While many designers outsource their prototyping work, the industry’s most advanced technologies are bringing prototyping right to the designer’s desktop with several important benefits.
Many product designers and engineers who are researching in-house prototyping options are drawn to the hype surrounding new additive technologies, which create prototypes by fusing, binding or solidifying materials such as liquid resin or powders, layer upon layer. While bringing these systems in-house can offer significant benefits over traditional outsourcing models, for many applications, there is an alternative that can deliver a better, less expensive, better-finished prototype. This alternative is known as subtractive rapid prototyping (SRP).
Roland, for example, uses SRP technology as the foundation for its 3-D mills, including the MDX series used for product prototyping and short-run production. To create the prototype or part, this benchtop machine mills away excess material from a solid substrate, a method based on CNC milling. The process is easy, efficient and precise. Prototypes are built with precision and a surface finish that is often better than several comparable 3D printers, and easier than on many CNC mills. The MDX machine is an example of an integrated software/hardware system that is easy to navigate and is effective for intricate applications.
No G-Code required
CNC mills have been around for decades. Initially, these systems required time consuming and often tedious code writing to create the CNC program. Not an easy task–one wrong line of code and a production part is scrap, increasing the overall cost of production. Today, with SRP technology, G-Code programming is largely a thing of the past. Design files can be exported as STL, IGES and 3D DXF from your CAD software and loaded into CAM software for a seamless workflow.
Unlike traditional CNC machines, these 3-D mills are automated to reduce user errors and improve consistency and quality from part to part. There are no complex control panels, and instead the mills come with a user-friendly, easy-to-use computer interface. The wizard-base software walks you through a job to determine the appropriate tool to use. It also automatically programs how fast and deep it will cut, and how fast the tool should turn, depending on the material used. Thus, SRP technology provides full CNC function without the traditional CNC complexity. Even better, today’s SRP mills are affordable and more compact, enabling full rapid prototyping and small lot production right at the desktop.
Flexible material choice
When you are designing a product or part, the end material plays a key role in its function, fit testing, finish and product durability, as well as for structural, thermal and electrical testing. Material choice is another area where subtractive technologies shine. Additive technologies typically require a specific material to be processed, which is often proprietary to the machine. Subtractive methods can process multiple materials. You can choose from ABS, acrylic, aluminum, chemical woods, plaster, styrene, Acetal, Nylon and FDA approved plastics.
Prototyping in one material and then manufacturing in another, as additive systems do, adds an inherent risk that the part will not perform as expected. While additive technologies can handle some thermoplastics, few support materials such as aluminum, which are commonly used in manufacturing molds, products and parts. Also consider that additive systems lay down material in layers, which means the tolerances are limited by the thickness of these layers.

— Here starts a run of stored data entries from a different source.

(* ===== verification/Scenario.v ===== *)
(** * A concrete history

    One Task of one authority, from its submission to an applied Artifact, run
    through the public operations over the in-memory store.  The witnesses of
    the properties evaluate them here. *)

From S2P Require Import Prelude GoText GoTime GoJson AgentTypes AgentCodec Framework Protect.
From S2P Require Import AgentStore MemoryStore AgentCore AgentCommands AgentLease AgentArtifact AgentQuery.

Local Open Scope string_scope.

Module Demo.

(** An opened store. *)
Definition w0 : MemoryAgentStore :=
  match Open NewMemoryAgentStoreImage with
  | Ok (h, image) => {| store_image := image; store_handle := h |}
  | Err _ => {| store_image := NewMemoryAgentStoreImage; store_handle := O |}
  end.

Definition noDescription : Description :=
  {| Description_Contract := {| Contract_ID := ""; Contract_Major := 0; Contract_Minor := 0; Contract_Features := ∅ |};
     Description_Provider := ""; Description_Format := ""; Description_MaxPlaintextBytes := 0;
     Description_MaxEnvelopeBytes := 0 |}.

(** An Agent without a protector whose clock shows [t]. *)
Definition agent (t : Z) : Agent :=
  {| Agent_protector := None; Agent_protectorDescription := noDescription; Agent_allowPlaintext := false;
     Agent_now := Some t; Agent_maxArtifactBytes := defaultArtifactMax; Agent_closed := false |}.

Definition ctx : goctx := Context None.
Definition alone (w : MemoryAgentStore) : MemoryAgentStore := w.

Definition ws : WorkspaceRef := {| WorkspaceRef_Authority := "auth"; WorkspaceRef_ID := "ws" |}.
Definition task : TaskRef := {| TaskRef_Workspace := ws; TaskRef_ID := "task1" |}.
Definition artifact : ArtifactRef := {| ArtifactRef_Workspace := ws; ArtifactRef_ID := "art" |}.
Definition grant : LeaseGrant := {| LeaseGrant_Task := task; LeaseGrant_Worker := "wk"; LeaseGrant_Fence := 1 |}.

Definition text (id body : string) : MessageInput :=
  {| MessageInput_ID := id; MessageInput_Parts := [{| Part_MediaType := "text/plain"; Part_Data := body |}] |}.
Definition meta (id : string) (revision : Z) : WorkerCommandMeta :=
  {| WorkerMeta_ID := id; WorkerMeta_ExpectedRevision := revision; WorkerMeta_Grant := grant |}.

Definition create : CreateTaskCommand :=
  {| CreateTask_Meta := {| CommandMeta_ID := "c1"; CommandMeta_ExpectedRevision := 0 |};
     CreateTask_Task := task; CreateTask_Context := {| ContextRef_Authority := "auth"; ContextRef_ID := "ctx" |};
     CreateTask_Message := text "m1" "hello" |}.
Definition acquire : AcquireLeaseCommand :=
  {| AcquireLease_ID := "c2"; AcquireLease_Task := task; AcquireLease_Worker := "wk" |}.
Definition claim : ClaimLeaseCommand :=
  {| ClaimLease_ID := "c2"; ClaimLease_Authority := "auth"; ClaimLease_Worker := "wk" |}.
Definition accept : WorkerTaskCommand :=
  {| WorkerTaskCommand_Meta := meta "c3" 1; WorkerTaskCommand_Task := task |}.
Definition freeze : FreezeArtifactCommand :=
  {| FreezeArtifact_Meta := meta "c4" 2; FreezeArtifact_Task := task; FreezeArtifact_Artifact := "art";
     FreezeArtifact_ExpectedBaseRevision := "rev0";
     FreezeArtifact_Payload := {| Payload_MediaType := "application/json"; Payload_Data := "{}" |} |}.
Definition complete : CompleteTaskCommand :=
  {| CompleteTask_Meta := meta "c5" 3; CompleteTask_Task := task; CompleteTask_Submission := "sub";
     CompleteTask_Message := text "m2" "done"; CompleteTask_Artifact := Some artifact |}.

Definition w1 : MemoryAgentStore := Eval vm_compute in
  snd (CreateTask (agent 1700000000000000000) ctx create alone w0).
Definition w2 : MemoryAgentStore := Eval vm_compute in
  snd (AcquireLease (agent 1700000000000000001) ctx acquire w1).
Definition w3 : MemoryAgentStore := Eval vm_compute in
  snd (AcceptTask (agent 1700000000000000002) ctx accept alone w2).
Definition w4 : MemoryAgentStore := Eval vm_compute in
  snd (FreezeArtifact (agent 1700000000000000003) ctx freeze alone w3).
Definition w5 : MemoryAgentStore := Eval vm_compute in
  snd (CompleteTask (agent 1700000000000000004) ctx complete alone w4).

(** The published Artifact, and the caller's receipt of its application. *)
Definition published : Artifact := Eval vm_compute in artifactIdentity freeze 1700000000000000003.
Definition apply_ok : RecordApplyReceiptCommand :=
  {| RecordReceipt_CommandID := "c6"; RecordReceipt_Receipt := "rcpt"; RecordReceipt_Artifact := artifact;
     RecordReceipt_ArtifactDigest := Artifact_Digest published;
     RecordReceipt_BaseRevision := Artifact_BaseRevision published;
     RecordReceipt_ResultRevision := Artifact_ResultRevision published;
     RecordReceipt_Decision := ApplySuccess; RecordReceipt_ObservedRevision := Artifact_ResultRevision published;
     RecordReceipt_Code := ""; RecordReceipt_Message := "" |}.
Definition w6 : MemoryAgentStore := Eval vm_compute in
  snd (RecordApplyReceipt (agent 1700000000000000005) ctx apply_ok w5).

(** The results the calls return. *)
Definition task_after (m : res Task * MemoryAgentStore) : Task :=
  match fst m with
  | Ok t => t
  | Err _ => createdTask create 0
  end.
Definition task1 : Task := Eval vm_compute in
  task_after (CreateTask (agent 1700000000000000000) ctx create alone w0).
Definition assignment2 : LeaseAssignment := Eval vm_compute in
  match fst (AcquireLease (agent 1700000000000000001) ctx acquire w1) with
  | Ok a => a
  | Err _ => {| LeaseAssignment_Grant := grant; LeaseAssignment_Task := task1; LeaseAssignment_GrantedAt := 0 |}
  end.
Definition task3 : Task := Eval vm_compute in
  task_after (AcceptTask (agent 1700000000000000002) ctx accept alone w2).
Definition task5 : Task := Eval vm_compute in
  task_after (CompleteTask (agent 1700000000000000004) ctx complete alone w4).

End Demo.

(** The history runs: the Task is completed and the revision confirmed. *)
Example demo_completes :
  (Task_State Demo.task5, Task_Revision Demo.task5) = (TaskCompleted, 4%Z) /\
  (fun h => WorkspaceHead_ConfirmedRevision h) <$>
    match GetWorkspaceHead (Demo.agent 0) Demo.ctx Demo.ws Demo.w6 with Ok h => Some h | Err _ => None end
  = Some (Artifact_ResultRevision Demo.published).
Proof. by vm_compute. Qed.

With SRP systems, software and hardware components work for precise, repeatable results. From engineered plastics, resin and wood to non-ferrous metals, an SRP system produces a final product with smooth surface finishes and tight tolerances.

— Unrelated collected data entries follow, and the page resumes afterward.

(** C21: protection has no gap and no downgrade. An Agent with a protector
    stores only what the protector sealed: the stored text decodes to an
    envelope and holds no plaintext. Unless it allows plaintext it refuses
    plain content as a downgrade; an Agent without a protector refuses sealed
    content. *)
Theorem protection_boundary agent ctx binding s limit :
  (1 <= limit <= MaxStoredValueBytes)%Z ->
  (forall protector plaintext, Agent_protector agent = Some protector ->
    sealStoredValue agent ctx binding plaintext = Ok s -> (len s <= limit)%Z ->
    exists envelope, Protector_Seal protector ctx binding plaintext = Ok envelope /\
      UnmarshalStoredValueLimited s limit =
        Ok {| Value_Mode := StoredValueSealed; Value_Nil := is_none plaintext; Value_Plain := None;
              Value_Envelope := Some (CloneEnvelope envelope) |}) /\
  (stored_plain s limit -> Agent_protector agent <> None -> Agent_allowPlaintext agent = false ->
    openStoredValue agent ctx binding s limit = Err (Join ErrCorruptStore ErrProtectionDowngrade)) /\
  (~ stored_plain s limit -> Agent_protector agent = None -> forall plaintext,
    openStoredValue agent ctx binding s limit <> Ok plaintext).
Proof.
  intros Hl. split_and!.
  - intros protector plaintext Ep Hs Hlen. unfold sealStoredValue in Hs. rewrite Ep in Hs.
    apply obind_Ok in Hs as (? & _ & Hs). apply obind_Ok in Hs as (e & He & Hs). apply obind_Ok in Hs as (? & _ & Hs).
    apply obind_Ok in Hs as (value & Hval & Hs). unfold NewSealedStoredValue in Hval.
    apply obind_Ok in Hval as (? & _ & Hval). injection Hval as <-. exists e. split; [done|].
    apply (unmarshal_stored_value _ _ _ Hs). lia.
  - intros (value & Hv & Hm) Hp Ha. unfold openStoredValue, validateStoredValueShape. rewrite Hv. cbn [join_corrupt obind].
    rewrite Hm, Ha. by destruct (Agent_protector agent).
  - intros Hn Hp plaintext Ho. unfold openStoredValue, validateStoredValueShape in Ho. rewrite Hp in Ho.
    destruct (UnmarshalStoredValueLimited s limit) as [value|e] eqn:Hv; cbn [join_corrupt obind] in Ho; [|done].
    destruct (Value_Mode value) eqn:Hm; try done. apply Hn. by exists value.
Qed.
Lemma transitionTx_steps agent kind meta grant ref digest change leased prepared (s s' : memoryAgentState) t :
  transitionTx agent kind meta grant ref digest change prepared s = Ok (t, s') ->
  task_change change leased -> (leased = true <-> is_Some grant) ->
  (forall g, grant = Some g -> LeaseGrant_Task g = ref) ->
  match_stable kind = true -> is_empty digest = false ->
  (forall input, change_message change = Some input -> prepared_for ref input prepared) ->
  stays_or_steps s s'.
Proof.
  unfold transitionTx. intros H Hch Hleased Hgrant Hkind Hd Hp. apply obind_Ok in H as ([t'|] & _ & H).
  { injection H as <- <-. by left. }
  apply obind_Ok in H as (record & Hload & H). apply load_current_task in Hload as Hcur.
  apply obind_Ok in H as ([] & Hadm & H). apply obind_Ok in H as (clock & Hn & H).
  apply checkedClockTime_Ok in Hn as (_ & Hn & _).
  apply obind_Ok in H as (u & Hart & H). apply refuse_if_Ok in Hart.
  apply obind_Ok in H as ([b s1] & Hcas & H). destruct b; [|discriminate H]. cbn [negb] in H.
  apply obind_Ok in H as (s7 & Hw & H). injection H as <- <-.
  apply CompareAndSwapTask_Ok in Hcas as (c & Hc & Href & Hrev & _ & _ & _ & ->). cbn [TaskMutation_Next] in *.
  unfold admitTransition in Hadm. apply obind_Ok in Hadm as ([] & Hlease & Hadm). ok_inv. bool_split.
  rewrite Z.geb_leb in *. zbool.
  unfold transitionWrites in Hw. apply obind_Ok in Hw as (s2 & Hmsg & Hw).
  apply obind_Ok in Hw as (s3 & Hdis & Hw). apply obind_Ok in Hw as (s4 & Hpub & Hw).
  apply obind_Ok in Hw as (s5 & Hsub & Hw). apply obind_Ok in Hw as (s6 & Hev & Hw).
  apply InsertEvent_Ok in Hev as (_ & ->).
  apply change_message_write in Hmsg as [-> Hmsg].
  destruct (change_artifact_writes _ _ _ _ _ _ _ _ Hch Hdis Hpub) as [-> Hmove]. clear Hpub Hdis.
  apply change_submission_write in Hsub as [-> Hsub].
  apply record_new_receipt in Hw as ([Hr1 Hr2] & ->); [|done..|by apply later_not_zero].
  right. eapply (step_transition _ ref change leased grant record prepared clock); try done.
  - intros g ->. eapply require_current_grant; [done..|]. by apply Hgrant.
  - intros He. rewrite He in Hart. cbn in Hart. by decided.
  - intros a to Ha. destruct (Hmove a to Ha) as (r & Hr & Hrest). rewrite (proj1 (if_some_message _ _)) in Hr. eauto.
  - intros x Hx. destruct (Hsub x Hx) as [H1' H2'].
    rewrite (proj1 (if_some_move _ _)), (proj1 (proj2 (if_some_message _ _))) in H1', H2'. done.
  - split; [|done]. cbn [commands add_event set_events] in Hr1.
    by rewrite if_some_submission, (proj2 (if_some_move _ _)), (proj2 (proj2 (if_some_message _ _))) in Hr1.
Qed.

(* ------------------------------------------------------------------ *)
(** ** Leases *)

(** Every Task record is stored under its own reference. *)
Definition keyed_tasks (s : memoryAgentState) : Prop :=
  forall ref r, tasks s !! ref = Some r -> Task_Ref (TaskRecord_Task r) = ref.

Lemma grantLease_steps agent (s s' : memoryAgentState) ref record previous authority id kind digest worker
    validate a :
  grantLease agent s record previous authority id kind digest worker validate = Ok (a, s') ->
  current_task s ref record -> match_stable worker = true ->
  Terminal (Task_State (TaskRecord_Task record)) = false -> Lease_Owner (TaskRecord_Lease record) = "" ->
  validateLeaseHistoryHeadFromStore s record = Ok previous ->
  match_stable kind = true -> is_empty digest = false ->
  agent_step s s'.
Proof.
  unfold grantLease. intros H Hcur Hw Ht Ho Hprev Hk Hd.
  apply obind_Ok in H as (u & Hmax & H). apply refuse_if_Ok in Hmax. rewrite Z.geb_leb in Hmax. zbool.
  apply obind_Ok in H as (clock & Hn & H). apply checkedClockTime_Ok in Hn as (_ & Hn & _). cbv zeta in H.
  apply obind_Ok in H as (u' & _ & H). apply obind_Ok in H as (s1 & Hg & H).
  apply on_error_Ok, InsertLeaseGrant_Ok in Hg as (Hg & ->).
  apply obind_Ok in H as ([b s2] & Hcas & H). apply obind_Ok in H as (u2 & Hb & H).
  apply refuse_if_Ok in Hb. destruct b; [|discriminate Hb].
  apply CompareAndSwapTask_Ok in Hcas as (c & _ & _ & _ & _ & _ & _ & ->).
  apply obind_Ok in H as (s3 & Hr & H). injection H as <- <-.
  apply record_new_receipt in Hr as (Hr & ->); [|done..|by apply later_not_zero].
  by apply (step_grant _ ref record worker previous clock).
Qed.

Lemma acquireLeaseTx_steps agent command digest (s s' : memoryAgentState) a :
  acquireLeaseTx agent command digest s = Ok (a, s') ->
  match_stable (AcquireLease_Worker command) = true -> is_empty digest = false ->
  stays_or_steps s s'.
Proof.
  unfold acquireLeaseTx. intros H Hw Hd. apply obind_Ok in H as ([a'|] & _ & H).
  { injection H as <- <-. by left. }
  apply obind_Ok in H as (record & Hload & H). apply load_current_task in Hload.
  apply obind_Ok in H as (previous & Hprev & H). ok_inv. right.
  eapply grantLease_steps; try done. apply is_empty_true. by apply negb_false_iff.
Qed.

Lemma claimLeaseTx_steps agent command digest (s s' : memoryAgentState) a :
  claimLeaseTx agent command digest s = Ok (a, s') -> keyed_tasks s ->
  match_stable (ClaimLease_Worker command) = true -> is_empty digest = false ->
  stays_or_steps s s'.
Proof.
  unfold claimLeaseTx. intros H Hkeyed Hw Hd. apply obind_Ok in H as ([a'|] & _ & H).
  { injection H as <- <-. by left. }
  apply obind_Ok in H as (record & Hfind & H). apply on_error_Ok in Hfind.
  apply obind_Ok in H as (u & Hc & H). apply refuse_if_Ok in Hc. bool_split.
  apply obind_Ok in H as (previous & Hprev & H). right.
  eapply (grantLease_steps _ _ _ (Task_Ref (TaskRecord_Task record))); try done; [|by apply is_empty_true].
  apply FindClaimableTask_Ok in Hfind as [[k Hk] _]. split; [|done|].
  - by rewrite (Hkeyed _ _ Hk).
  - by apply is_ok_unit.
Qed.

Lemma fenceLeaseTx_steps agent command digest (s s' : memoryAgentState) u :
  fenceLeaseTx agent command digest s = Ok (u, s') -> is_empty digest = false -> stays_or_steps s s'.
Proof.
  unfold fenceLeaseTx. intros H Hd. apply obind_Ok in H as ([g'|] & _ & H).
  { injection H as <- <-. by left. }
  apply obind_Ok in H as (record & Hload & H). apply load_current_task in Hload as Hcur.
  apply obind_Ok in H as ([] & Hg & H). eapply require_current_grant in Hg; [|done|done].
  apply obind_Ok in H as ([b s1] & Hcas & H). apply obind_Ok in H as (v & Hb & H).
  apply refuse_if_Ok in Hb. destruct b; [|discriminate Hb].
  apply CompareAndSwapTask_Ok in Hcas as (c & _ & _ & _ & _ & _ & _ & ->).
  apply obind_Ok in H as (now & Hn & H). apply checkedClockTime_Ok in Hn as (_ & Hn & _).
  apply obind_Ok in H as (s2 & Hr & H). injection H as <- <-.
  apply record_new_receipt in Hr as (Hr & ->); [|done..|by apply int64_not_zero].
  right. cbn [TaskMutation_Next]. rewrite <- (grant_fence _ _ _ Hg).
  by apply (step_fence _ (LeaseGrant_Task (FenceLease_Grant command)) record (FenceLease_Grant command)).
Qed.

(* ------------------------------------------------------------------ *)
(** ** Artifacts *)

Lemma require_artifact_grant (s : memoryAgentState) ref record grant :
  requireArtifactCurrentLease s record grant = Ok tt -> current_task s ref record ->
  current_grant s record grant.
Proof.
  unfold requireArtifactCurrentLease. intros H _. apply obind_Ok in H as ([] & Hg & H).
  apply obind_Ok in H as (u1 & Ht & H). apply refuse_if_Ok in Ht.
  apply obind_Ok in H as (u2 & _ & H). apply obind_Ok in H as (u3 & _ & H).
  apply obind_Ok in H as ([latest|] & _ & H).
  2:{ apply obind_Ok in H as (u & _ & H). discriminate H. }
  apply obind_Ok in H as (u4 & _ & H). apply obind_Ok in H as (u5 & _ & H).
  apply obind_Ok in H as (u6 & Hl & H). apply obind_Ok in H as (u7 & He & H).
  apply obind_Ok in H as (exact & Hx & H). apply on_error_Ok, LoadLeaseGrant_Ok in Hx.
  apply refuse_if_Ok in Hl, He, H. bool_split. decided. zbool.
  split; try done. exists exact. split; [done|congruence].
Qed.

Lemma freezeArtifactTx_steps agent command digest payload (s s' : memoryAgentState) r :
  freezeArtifactTx agent command digest payload s = Ok (r, s') ->
  validateRevision (FreezeArtifact_ExpectedBaseRevision command) = Ok tt ->
  validateStable (FreezeArtifact_Artifact command) = Ok tt ->
  validateArtifactPayloadShape (FreezeArtifact_Payload command) = Ok tt ->
  (exists agent ctx, prepareArtifactPayload agent ctx (artifactIdentity command zero_time)
                       (FreezeArtifact_Payload command) = Ok payload) ->
  is_empty digest = false ->
  stays_or_steps s s'.
Proof.
  unfold freezeArtifactTx. intros H Hb Ha Hp Hpp Hd. apply obind_Ok in H as ([[r' st]|] & _ & H).
  { injection H as <- <-. by left. }
  apply obind_Ok in H as (record & Hload & H). apply load_current_task in Hload as Hcur.
  apply obind_Ok in H as ([] & Hadm & H). apply obind_Ok in H as (clock & Hn & H).
  apply checkedClockTime_Ok in Hn as (_ & Hn & _).
  apply obind_Ok in H as ([b0 s1] & Hhead & H). apply obind_Ok in H as (head & Hlh & H).
  apply obind_Ok in H as (u0 & Hconf & H). apply refuse_if_Ok in Hconf. decided.
  apply obind_Ok in H as (s2 & Hart & H). apply on_error_Ok, InsertArtifact_Ok in Hart as (Hf1 & Hf2 & ->).
  apply obind_Ok in H as ([b s3] & Hcas & H). destruct b; [|discriminate H]. cbn [negb] in H.
  apply CompareAndSwapTask_Ok in Hcas as (c & _ & _ & _ & _ & _ & _ & ->). cbn [TaskMutation_Next] in H.
  apply obind_Ok in H as (s4 & Hev & H). apply InsertEvent_Ok in Hev as (_ & ->).
  apply obind_Ok in H as (s5 & Hr & H). injection H as <- <-.
  apply record_new_receipt in Hr as ([Hr1 Hr2] & ->); [|done..|by apply later_not_zero].
  assert (s1 = pin_head (TaskRef_Workspace (FreezeArtifact_Task command))
            (FreezeArtifact_ExpectedBaseRevision command)
            (timestampAtLeast clock [Task_UpdatedAt (TaskRecord_Task record)]) s /\
          forall h, workspaceHeads s !! TaskRef_Workspace (FreezeArtifact_Task command) = Some h ->
            WorkspaceHead_ConfirmedRevision (HeadRecord_Head h) = FreezeArtifact_ExpectedBaseRevision command)
    as [-> Hheads].
  { unfold loadArtifactWorkspaceHead in Hlh. apply obind_Ok in Hlh as (hr & Hl & Hlh).
    apply on_error_Ok, LoadWorkspaceHead_Ok in Hl. apply obind_Ok in Hlh as (u & _ & [= <-]).
    apply InsertWorkspaceHead_Ok in Hhead. unfold pin_head. destruct b0; destruct Hhead as [Hh ->].
    - cbn in Hh. rewrite Hh. split; [done|]. by intros h ?.
    - destruct Hh as [h Hh]. cbn in Hh. rewrite Hh in Hl |- *. split; [done|]. congruence. }
  unfold admitFreeze in Hadm. apply obind_Ok in Hadm as ([] & Hlease & Hadm). ok_inv. bool_split. decided.
  rewrite Z.geb_leb in *. zbool.
  eapply require_artifact_grant in Hlease; [|done].
  right. apply (step_freeze _ command record payload clock); try done.
  - by apply is_none_true.
  - unfold pin_head in Hf1. by destruct (workspaceHeads s !! _) in Hf1.
  - intros k a Hk. apply (Hf2 k a). unfold pin_head. by destruct (workspaceHeads s !! _).
  - split; [|done]. cbn in Hr1. unfold pin_head in Hr1. by destruct (workspaceHeads s !! _) in Hr1.
Qed.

Workflow flexibility and versatility
By bringing SRP technology in-house, you can reduce delays and costs for die manufacturing over outsourcing models, and you are immediately able to implement corrections and adjustments to designs, and have instant visibility and verification of product design. You can explore creative options with full confidence in the accuracy and functional integrity of the prototype
Versatility is also a critical factor. Flexible machines that can handle a variety of jobs are in demand. SRP technology lets you create prototypes, PCB boards and engravings, as well as use the machines for post manufacturing work such as drilling holes or surface milling.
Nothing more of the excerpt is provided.